Ce dimanche 25 janvier, la liste Nice Front Populaire, conduite par Mireille Damiano, a réuni ses colistiers et sympathisants place Saint-Roch pour présenter son projet intitulé « La ville que nous voulons ». L’événement a été l’occasion de dévoiler les douze colistiers et colistières et de discuter des orientations de cette liste alternative à Nice.
Faire de la politique autrement. C’est le souhait du Nice Front Populaire amené par Mireille Damiano. La tête de liste pour les municipales 2026 à Nice veut jouer la carte d’une politique diverse, locale et résolument tournée vers l’action. Dès le début, Mireille Damiano a pris la parole et invité ses colistiers à se présenter à tour de rôle. « J’ai le plaisir et l’honneur de conduire la liste Nice Front Populaire, avec mes colistiers et colistières que nous avons présentés aujourd’hui », explique-t-elle. Interrogée sur l’architecture de sa liste, elle précise : « elle représente l’équilibre que nous souhaitons : des personnes appartenant ou non à des organisations politiques, mais toutes engagées dans un combat local. Certaines sont actives dans des associations, des syndicats, ou reconnues dans leurs quartiers pour leur action concrète. Ces personnes sont expertes de la vie de leur quartier, et à ce titre, elles ont toute leur place. »
À propos de l’affiche du rassemblement affichant « Ni l’un ni l’autre », un clin d’œil à sa ligne politique, elle explique : « nous ne voulons plus ni d’Estrosi et de sa quatrième mandature, ni de Ciotti et de l’extrême droite radicale qu’il représente. Ce n’est pas une exclusion de personnes, mais une exclusion d’idées de droite et d’extrême droite. » En conclusion de ses interventions, Mireille Damiano livre sa formule favorite : « même si Estrosi et Ciotti ne veulent pas, eh bien nous, on est là. »
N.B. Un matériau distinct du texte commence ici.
(* ===== verification/VmCow.v ===== *)
(** * Copy-on-write sharing ([uvmcopy] of [kernel/vm.c], [cowalloc] of
    [kernel/trap.c])

    [uvmcopy] gives the child the parent's pages; [cowalloc] gives a process a
    private copy of a page marked copy-on-write. *)

From S2P Require Import Prelude Riscv Memory Machine Spinlock Kalloc Vm PageTable VmWalk VmMap VmUser.

(** The permissions [uvmcopy] gives the child. *)
Definition cow_flags (pte : Z) : Z :=
  let flags := PTE_FLAGS pte in
  let flags := if bit flags PTE_W then Z.land (Z.lor flags PTE_C) (Z.lnot PTE_W) else flags in
  Z.lor flags PTE_C.

Lemma flags_closed x : Z.land x 1023 = x -> 0 <= x < 1024.
Proof.
  intros <-. change 1023 with (Z.ones 10). rewrite Z.land_ones by lia. apply Z.mod_pos_bound. lia.
Qed.

Lemma cow_flags_range pte : 0 <= cow_flags pte < 1024.
Proof.
  apply flags_closed. unfold cow_flags. rewrite Z.land_lor_distr_l. change (Z.land PTE_C 1023) with PTE_C. f_equal.
  assert (Hf : Z.land (PTE_FLAGS pte) 1023 = PTE_FLAGS pte).
  { unfold PTE_FLAGS. by rewrite <- Z.land_assoc. }
  case_match; [|done].
  rewrite <- Z.land_assoc, (Z.land_comm (Z.lnot _)), Z.land_assoc, Z.land_lor_distr_l, Hf. done.
Qed.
Une tête de liste et 12 colistiers
Solène Gomes Correia, 29 ans, employée au planning familiale 06 colistière, insiste sur le rôle de la diversité : « la diversité n’est pas un outil ni une fin, c’est un fait. Toutes les listes niçoises devraient être diverses, parce que Nice est une ville remplie de diversité. Si l’on veut représenter correctement la ville, il faut représenter ses courants et les différentes identités. Ce n’est pas la diversité qui va servir à gagner, c’est plutôt un prérequis. » Engagée de longue date dans les luttes féministes et les questions antiracistes et décoloniales, elle souhaite apporter une approche concrète sur le terrain : « il faut écouter les femmes, les associations féministes, les structures d’accueil des victimes de violences, et leur donner les moyens d’agir. »
Robert Injey, 63 ans, colistier, évoque son expérience et sa connaissance de la ville : « c’est un engagement que je poursuis depuis plusieurs décennies. Je prolonge cet engagement auprès d’une équipe rajeunie avec laquelle je partage les mêmes valeurs et combats. Sur une élection municipale, il faut connaître le passé. Moi, je peux apporter cette expérience, ainsi qu’une connaissance des quartiers et de différents réseaux. Eux apportent leur jeunesse, nous apportons un peu d’expérience. »
Dans la liste du Nice Front Populaire on retrouve des noms comme Florence Ciaravola, Pierre Guennaz, Alex Malergue, Ariane Kuttel, Camille Lalouette, Ciril Joanin, Sarah Bensaid, Hatem Dridi, Cédric Petitpas, ou encore Allan Clerc. A ces personnalités de la société civile mais pas que, s’ajoute Olivier Salerno et David Nakache, N°2 et 3 de la liste.
La diversité comme force
La question de la diversité de la liste a été posée à tous les participants. Pour Solène Gomes Correia, elle est fondamentale pour représenter la ville : « toutes les listes niçoises devraient être diverses. Ce n’est pas la diversité qui va nous faire gagner, c’est un prérequis. » Robert Injey y voit un moyen de toucher un électorat large : « cette diversité nous permet de nous adresser au plus grand nombre, à toutes les personnes de gauche et au-delà. C’est ce qui fait notre force. » Pour Mireille Damiano, elle est essentielle pour recréer la confiance : « elle est extrêmement importante, parce qu’il faut que les personnes se reconnaissent. Dans une liste homogène ou qui ne représente qu’un certain profil de population, les électeurs ne s’identifient pas. Beaucoup ne font plus confiance. Cette confiance passe aussi par le fait qu’ils se reconnaissent dans les personnes présentées comme porteuses de valeurs proches des leurs. Cette diversité est donc fondamentale. »
Entre expérience, jeunesse et diversité, Nice Front Populaire se veut la liste qui représente pleinement la ville… et qui dit haut et fort qu’elle est là pour faire entendre sa voix.